Tactical Systems • HR/PR systems • Used to process employees pay • Point-of-sale (POS) systems • Used to manage reservations, seating, order taking and delivery, and billing
IT-dependent Strategic Initiative IT-Dependent Strategic Initiatives IT-dependent strategic initiatives consist of identifiable competitive moves (or projects) – designed to lead to sustained improvements in the firm’s competitive position – that depend on the use of IT to be enacted.
Initiatives-Based Systems • Specific projects with clear boundaries that define what the initiative is designed to achieve, as well as what it is designed to do and not do. • Examples (Tracking Tools): • Shipping • Fed Ex • USPS • Pizza deliveries • Papa Johns • Dominos
Strategic-Based Systems • Objective of producing new value that the firm can appropriate • Creating competitive advantage through the initiative • Example (Shipping Tools): • Initial goal was to improve customer service • The tools result is a reduction of calls regarding orders & shipments (and therefore customer willingness to pay) which translated to reduced costs
IT-Dependent-Based Systems • Cannot be feasibly created and executed without the use of information technology at their core • Example: • Customer relationship management • e-Commerce • e-Business
Do not focus on IT Investments IT-dependent strategic initiative consist of the configuration of an activity system, dependent on IT at its core that fosters the creation and appropriation of economic value. IT investments only pay off if they are part of a larger and cohesive information system design
The Recap • Economic value is created when some input resources that have a value of $x in their next best utilization are transformed into outputs for which customers are willing to pay $x + $v • The value thus created is partitioned amongst those entities involved in its creation: a firm, its suppliers, and its customers—a process known as value appropriation • A firm is able to appropriate that portion of the total value created that would be lost if the firm did not partake in the exchange—a figure we termed added value
The Recap • Strategic information systems are those that are designed and developed to create and appropriate value. • They differ from tactical information systems, which are those systems that, while often critical for the firm’s operations, do not enable the creation of distinctive value • IT-dependent strategic initiatives consist of identifiable competitive moves and projects that enable the creation of added value, and that rely heavily on the use of information technology to be successfully implemented. • General and functional managers must take the center stage in the identification and analysis of opportunities to create value with information systems.

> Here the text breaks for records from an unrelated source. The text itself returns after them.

(** X22. Nothing the user does removes the class [touched]: once a bound
    field has it, it has it after any sequence of [blur] and [input]
    events. *)
Theorem touched_is_kept
  (P : Platform) (doc : Document) (config : Options) (i : Input)
  (events : list Event) :
  includes (classList (element i)) "touched" = true ->
  includes (classList (element (run P doc config i events))) "touched" = true.
Proof.
  revert i. unfold run. induction events as [|e events IH]; intros i H; [exact H|].
  simpl. apply IH. now apply dispatch_keeps_touched.
Qed.

Lemma touched_is_kept_witness :
  let options := {| validateOnBlur := Some true; validateOnInput := Some true;
                    showSuccessIndicator := Some true;
                    preserveDataOnError := Some true |} in
  includes
    (classList (element (run samplePlatform [] options
                           (run samplePlatform [] options
                              (bind (input "" "required:Name") "") [Blur])
                           [Edit "A"; Edit ""; Blur; Edit "Ada"])))
    "touched" = true.
Proof.
  intros options.
  apply (touched_is_kept samplePlatform [] options
           (run samplePlatform [] options (bind (input "" "required:Name") "") [Blur])
           [Edit "A"; Edit ""; Blur; Edit "Ada"]).
  reflexivity.
Defined.

Lemma last_of_nonempty {A : Type} (a : A) (l : list A) (d d' : A) :
  last (a :: l) d = last (a :: l) d'.
Proof.
  revert a. induction l as [|b l IH]; intros a; [reflexivity|].
  change (last (b :: l) d = last (b :: l) d'). apply IH.
Qed.

(** X23. Until a bound field is of class [touched], [input] events change
    nothing but its value, even with [validateOnInput] set: after a
    sequence of edits the field is as it was, with the last value typed. *)
Theorem edits_before_touched_do_not_validate
  (P : Platform) (doc : Document) (config : Options) (i : Input)
  (values : list string) :
  includes (classList (element i)) "touched" = false ->
  run P doc config i (map Edit values)
  = {| element := withValue (element i) (last values (value (element i)));
       defaultValue := defaultValue i;
       touchOnce := touchOnce i |}.
Proof.
  revert i. unfold run.
  induction values as [|v values IH]; intros i H.
  - destruct i as [[c v r cl a e] d o]. reflexivity.
  - cbn [map fold_left dispatch]. unfold onInput.
    cbn [element withValue classList]. rewrite H, andb_false_r.
    rewrite IH by exact H. cbn [element defaultValue touchOnce].
    unfold withValue. cbn [control value validate classList ariaInvalid errorElement].
    destruct values as [|w values]; [reflexivity|].
    now rewrite (last_of_nonempty w values v (value (element i))).
Qed.

Lemma edits_before_touched_do_not_validate_witness :
  let options := {| validateOnBlur := Some true; validateOnInput := Some true;
                    showSuccessIndicator := Some true;
                    preserveDataOnError := Some true |} in
  element (run samplePlatform [] options (bind (input "" "email") "")
             (map Edit ["a"; "ad"; "ada"]))
  = input "ada" "email".
Proof.
  intros options.
  rewrite (edits_before_touched_do_not_validate samplePlatform [] options
             (bind (input "" "email") "") ["a"; "ad"; "ada"] eq_refl).
  reflexivity.
Defined.

(** X24. The listener that adds [touched] is registered once and removed
    when it has run; [resetForm] removes the class and registers nothing.
    So once a bound field has been left, after [resetForm] it is never of
    class [touched] again, whatever the user does, and an [input] event
    then changes nothing but the value: live validation is off for good. *)
Theorem reset_ends_live_validation
  (P : Platform) (doc : Document) (config : Options)
  (field : Field) (default : string) (before after : list Event)
  (typed : string) :
  In Blur before ->
  let left := run P doc config (bind field default) before in
  let later := run P doc config (resetInput left) after in
  includes (classList (element later)) "touched" = false /\
  dispatch P doc config later (Edit typed)
  = {| element := withValue (element later) typed;
       defaultValue := defaultValue later;
       touchOnce := false |}.
Proof.
  intros Hblur left later.
  assert (Honce : touchOnce (resetInput left) = false)
    by (exact (run_after_blur P doc config _ _ Hblur)).
  destruct (run_without_listener P doc config (resetInput left) after Honce
              (resetInput_untouched left)) as [Honce' Htouched].
  fold later in Honce', Htouched. split; [exact Htouched|].
  cbn [dispatch]. unfold onInput. cbn [element withValue classList].
  rewrite Htouched, andb_false_r, Honce'. reflexivity.
Qed.

Lemma reset_ends_live_validation_witness :
  let options := {| validateOnBlur := Some true; validateOnInput := Some true;
                    showSuccessIndicator := Some true;
                    preserveDataOnError := Some true |} in
  let left := run samplePlatform [] options (bind (input "" "email") "")
                [Edit "ada"; Blur] in
  includes (classList (element left)) "touched" = true /\
  includes
    (classList (element (run samplePlatform [] options (resetInput left)
                           [Edit "bob"; Blur; Edit "bobby"])))
    "touched" = false.
Proof.
  intros options left. split; [reflexivity|].
  apply (proj1 (reset_ends_live_validation samplePlatform [] options
                  (input "" "email") "" [Edit "ada"; Blur]
                  [Edit "bob"; Blur; Edit "bobby"] ""
                  (or_intror (or_introl eq_refl)))).
Defined.

(** ** [sanitizeInput] *)

Lemma occurs_append (c : ascii) (s t : string) :
  occurs c (s ++ t) = occurs c s || occurs c t.
Proof.
  induction s as [|d s IH]; simpl; [reflexivity|].
  now rewrite IH, orb_assoc.
Qed.

Lemma escapeChar_cases (c : ascii) :
  (special c = true /\
   (escapeChar c = "&amp;" \/ escapeChar c = "&lt;" \/
    escapeChar c = "&gt;" \/ escapeChar c = "&nbsp;")) \/
  (special c = false /\ escapeChar c = String c "").
Proof.
  unfold special, escapeChar.
  destruct (Ascii.eqb c "&"); [left; split; [reflexivity|tauto]|].
  destruct (Ascii.eqb c "<"); [left; split; [reflexivity|tauto]|].
  destruct (Ascii.eqb c ">"); [left; split; [reflexivity|tauto]|].
  destruct (Ascii.eqb c (ascii_of_N 160)); [left; split; [reflexivity|tauto]|].
  right. split; reflexivity.
Qed.

(** X25. The text [sanitizeInput] returns holds neither [<] nor [>]. *)
Theorem sanitizeInput_has_no_angle_bracket (input : string) :
  occurs "<" (sanitizeInput input) = false /\
  occurs ">" (sanitizeInput input) = false.
Proof.
  induction input as [|c rest [IHlt IHgt]]; [split; reflexivity|].
  cbn [sanitizeInput]. rewrite !occurs_append, IHlt, IHgt, !orb_false_r.
  unfold escapeChar.
  destruct (Ascii.eqb c "&") eqn:Eamp; [split; reflexivity|].
  destruct (Ascii.eqb_spec c "<") as [->|Hlt]; [split; reflexivity|].
  destruct (Ascii.eqb_spec c ">") as [->|Hgt]; [split; reflexivity|].
  destruct (Ascii.eqb c (ascii_of_N 160)); [split; reflexivity|].
  simpl. rewrite !orb_false_r.
  split; apply Ascii.eqb_neq; assumption.
Qed.

Lemma sanitizeInput_plain (input : string) :
  someChar special input = false -> sanitizeInput input = input.
Proof.
  induction input as [|c rest IH]; simpl; [reflexivity|]. intros H.
  apply orb_false_iff in H. destruct H as [Hc Hrest].
  destruct (escapeChar_cases c) as [[Hs _]|[_ ->]]; [congruence|].
  simpl. now rewrite (IH Hrest).
Qed.

Lemma sanitizeInput_length (input : string) :
  (String.length input <= String.length (sanitizeInput input))%nat /\
  (someChar special input = true ->
   (String.length input < String.length (sanitizeInput input))%nat).
Proof.
  induction input as [|c rest [IHle IHlt]]; simpl; [split; [lia|discriminate]|].
  rewrite length_append.
  destruct (escapeChar_cases c) as [[Hs [E|[E|[E|E]]]]|[Hs E]];
    rewrite E, Hs; simpl; split; try lia.
  intros H. specialize (IHlt H). lia.
Qed.

Lemma sanitizeInput_special (input : string) :
  someChar special (sanitizeInput input) = someChar special input.
Proof.
  induction input as [|c rest IH]; simpl; [reflexivity|].
  rewrite someChar_append, IH.
  destruct (escapeChar_cases c) as [[Hs [E|[E|[E|E]]]]|[Hs E]];
    rewrite E, Hs; simpl; rewrite ?Hs; reflexivity.
Qed.

(** X26. [sanitizeInput] returns its input unchanged exactly when the input
    holds none of [&], [<], [>] and the no-break space (quotes are left as
    they are), and only then is sanitizing twice the same as sanitizing
    once: text that was escaped is escaped again. *)
Theorem sanitizeInput_fixed_points (input : string) :
  (sanitizeInput input = input <-> someChar special input = false) /\
  (sanitizeInput (sanitizeInput input) = sanitizeInput input
   <-> someChar special input = false).
Proof.
  assert (Fixed : forall s, sanitizeInput s = s <-> someChar special s = false).
  { intros s. split; [|apply sanitizeInput_plain].
    intros E. destruct (someChar special s) eqn:S; [|reflexivity].
    destruct (sanitizeInput_length s) as [_ Hlt]. specialize (Hlt S).
    rewrite E in Hlt. lia. }
  split; [apply Fixed|].
  rewrite Fixed. now rewrite sanitizeInput_special.
Qed.

Lemma sanitizeInput_fixed_points_witness :
  sanitizeInput "it's 'Ada'" = "it's 'Ada'".
Proof.
  apply (proj2 (proj1 (sanitizeInput_fixed_points "it's 'Ada'"))).
  reflexivity.
Defined.

(** ** [getFormData] *)

Lemma own_assign (data : Data) (key key' : string) (v : DataValue) :
  own (assign data key v) key'
  = if String.eqb key key' then Some v else own data key'.
Proof.
  induction data as [|[k old] data IH]; simpl.
  - reflexivity.
  - destruct (String.eqb_spec k key) as [->|Hk]; simpl.
    + destruct (String.eqb key key'); reflexivity.
    + rewrite IH. destruct (String.eqb_spec key key') as [<-|_]; [|reflexivity].
      destruct (String.eqb_spec k key); [congruence|reflexivity].
Qed.

Lemma valuesOf_snoc (key k : string) (v : EntryValue)
  (entries : list (string * EntryValue)) :
  valuesOf key (entries ++ [(k, v)])
  = (valuesOf key entries ++ if String.eqb k key then [v] else [])%list.
Proof.
  induction entries as [|[k' v'] entries IH]; simpl.
  - destruct (String.eqb k key); reflexivity.
  - rewrite IH. destruct (String.eqb k' key); reflexivity.
Qed.

Lemma kept_snoc (values : list EntryValue) (v : EntryValue) :
  kept (values ++ [v])
  = match kept values with
    | [] => [v]
    | [first] => if entryTruthy first then [first; v] else [v]
    | several => (several ++ [v])%list
    end.
Proof.
  induction values as [|x values IH]; [simpl; destruct (entryTruthy v); reflexivity|].
  cbn [app kept]. destruct (entryTruthy x) eqn:T.
  - destruct values; [rewrite T|]; reflexivity.
  - destruct values as [|y values].
    + simpl. rewrite T. destruct (entryTruthy v); reflexivity.
    + exact IH.
Qed.

Lemma store_holds (entries : list (string * EntryValue)) (data : Data)
  (k : string) (v : EntryValue) :
  objectPrototype k = None ->
  (forall key, own data key = held (kept (valuesOf key entries))) ->
  exists data',
    store (Some data) (k, v) = Some data' /\
    forall key, own data' key = held (kept (valuesOf key (entries ++ [(k, v)]))).
Proof.
  intros Hproto Hdata. cbn [store].
  destruct (String.eqb_spec k "__proto__") as [->|_]; [discriminate Hproto|].
  assert (Other : forall d key, String.eqb k key = false ->
            own (assign data k d) key
            = held (kept (valuesOf key (entries ++ [(k, v)])))).
  { intros d key E. rewrite own_assign, valuesOf_snoc, E, app_nil_r. apply Hdata. }
  assert (Same : forall d,
            held (kept (valuesOf k entries ++ [v])) = Some d ->
            forall key, own (assign data k d) key
                        = held (kept (valuesOf key (entries ++ [(k, v)])))).
  { intros d Hd key. destruct (String.eqb k key) eqn:E; [|now apply Other].
    apply String.eqb_eq in E. subst key.
    rewrite own_assign, valuesOf_snoc, !String.eqb_refl. now rewrite Hd. }
  rewrite (Hdata k), Hproto.
  rewrite kept_snoc in Same.
  destruct (kept (valuesOf k entries)) as [|first [|second more]]; cbn [held].
  - eexists. split; [reflexivity|]. now apply Same.
  - destruct (entryTruthy first); eexists; (split; [reflexivity|]);
      now apply Same.
  - eexists. split; [reflexivity|]. apply Same. cbn [app held map].
    now rewrite map_app.
Qed.
(** [JSON.stringify] on such an object: its members in creation order. *)
Definition JSON_stringify (m : Metadata) : list Z :=
  [123]
    ++ QuoteJSONString (units "version") ++ [58]
    ++ QuoteJSONString (version m) ++ [44]
    ++ QuoteJSONString (units "filename") ++ [58]
    ++ QuoteJSONString (filename m) ++ [44]
    ++ QuoteJSONString (units "mimeType") ++ [58]
    ++ QuoteJSONString (mimeType m) ++ [44]
    ++ QuoteJSONString (units "hasPassword") ++ [58]
    ++ (if hasPassword m then units "true" else units "false") ++ [44]
    ++ QuoteJSONString (units "chunksCount") ++ [58]
    ++ Number_toString (chunksCount m) ++ [44]
    ++ QuoteJSONString (units "timestamp") ++ [58]
    ++ Number_toString (timestamp m) ++ [44]
    ++ QuoteJSONString (units "key") ++ [58]
    ++ match key m with
       | Some keyData => [91] ++ join_comma (map Number_toString keyData) ++ [93]
       | None => units "null"
       end
    ++ [125].

(** The length of the embedded key, the measure of the fuel needed. *)
Definition key_length (m : Metadata) : nat :=
  match key m with
  | Some keyData => length keyData
  | None => O
  end.

(** One call of [crypto.subtle.encrypt]: its arguments. *)
Record Seal `{SubtleCrypto} : Type := {
  seal_iv : list Z;
  seal_key : CryptoKey;
  seal_data : list Z
}.

Section WithCrypto.
Context `{SubtleCrypto}.

(** [encryptChunk(data, key, iv)]: the call it makes and the ciphertext. *)
Definition encryptChunk (data : list Z) (key : CryptoKey) (iv : list Z)
  : Seal * list Z :=
  ({| seal_iv := iv; seal_key := key; seal_data := data |},
   encrypt_AES_GCM iv key data).

(** [prepareKey(password, salt)]: [if (password)] holds for a string that
    is neither [null] nor empty. *)
Definition prepareKey (r : Randomness) (password : option (list Z))
  (salt : list Z) : result (CryptoKey * option (list Z)) :=
  match password with
  | Some (c :: pw) =>
      match KeyManager.deriveKey (c :: pw) salt with
      | Ok key => Ok (key, None)
      | Throw e => Throw e
      end
  | _ =>
      let key := KeyManager.generateRandomKey r in
      let keyData := KeyManager.exportKey key in
      Ok (key, Some keyData)
  end.

End WithCrypto.

(** [createMetadata(...)]; [now] is [Date.now()]. *)
Definition createMetadata (now : Z) (filename mimeType : list Z)
  (hasPassword : bool) (chunksCount : Z) (keyData : option (list Z))
  : Metadata :=
  {| version := units "1.0";
     filename := filename;
     mimeType := mimeType;
     hasPassword := hasPassword;
     chunksCount := chunksCount;
     timestamp := now;
     key := keyData |}.

Definition serializeMetadata (metadata : Metadata) : list Z :=
  let json := JSON_stringify metadata in
  let metadataBytes := TextEncoder_encode json in
  metadataBytes ++ setUint32_le (len metadataBytes).

(** [buildEncryptedFile(...)]: the bytes of the [Blob]. *)
Definition buildEncryptedFile (salt iv : list Z)
  (encryptedChunks : list (list Z)) (metadata : list Z) : list Z :=
  let parts := [salt; iv] ++ encryptedChunks ++ [metadata] in
  concat parts.

End Encryptor.

(** ** src/crypto/decryptor.js *)

Module Decryptor.

Import Unicode.

Record Parsed : Type := {
  salt : list Z;
  iv : list Z;
  encryptedData : list Z;
  metadata : JSON.value
}.

Definition parseEncryptedFile (fileData : list Z) : result Parsed :=
  let data := fileData in
  if len data <? 28 + 4 then Throw FileTooSmall
  else
    let salt := slice data 0 16 in
    let iv := slice data 16 28 in
    let metadataLength := getUint32_le (slice fileData (len data - 4) (len data)) in
    if (metadataLength <=? 0) || (metadataLength >? len data - 32)
    then Throw InvalidMetadataLength
    else
      let metadataStart := len data - 4 - metadataLength in
      if metadataStart <? 28 then Throw MetadataOverlapsHeader
      else
        let metadataBytes := slice data metadataStart (len data - 4) in
        let metadataJson := TextDecoder_decode metadataBytes in
        match JSON.parse metadataJson with
        | None => Throw InvalidMetadataJSON
        | Some metadata =>
            let encryptedData := slice data 28 metadataStart in
            Ok {| salt := salt; iv := iv;
                  encryptedData := encryptedData; metadata := metadata |}
        end.

End Decryptor.

(** ** src/main.js: [handleEncryption] *)

Module Main.

Section WithCrypto.
Context `{SubtleCrypto}.

(** The [for await (const chunk of reader.readChunks())] loop: the calls
    of [encryptChunk] in order, and [encryptedChunks]. *)
Fixpoint encrypt_chunks (chunks : list ChunkedFileReader.Chunk)
  (key : CryptoKey) (iv : list Z) : list Encryptor.Seal * list (list Z) :=
  match chunks with
  | [] => ([], [])
  | chunk :: rest =>
      let '(seal, encrypted) :=
        Encryptor.encryptChunk (ChunkedFileReader.data chunk) key iv in
      let '(seals, encryptedChunks) := encrypt_chunks rest key iv in
      (seal :: seals, encrypted :: encryptedChunks)
  end.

What we Learned • To define key terminology, including the concepts of total value created, customer willingness to pay, supplier opportunity cost, and added value. • To compute total value created and added value. • To estimate the portion of the total value created that will be appropriated by each of the entities who contributed to its creation. • To differentiate between strategic information systems and tactical information systems. • To define and utilize the concept of IT-dependent strategic initiatives.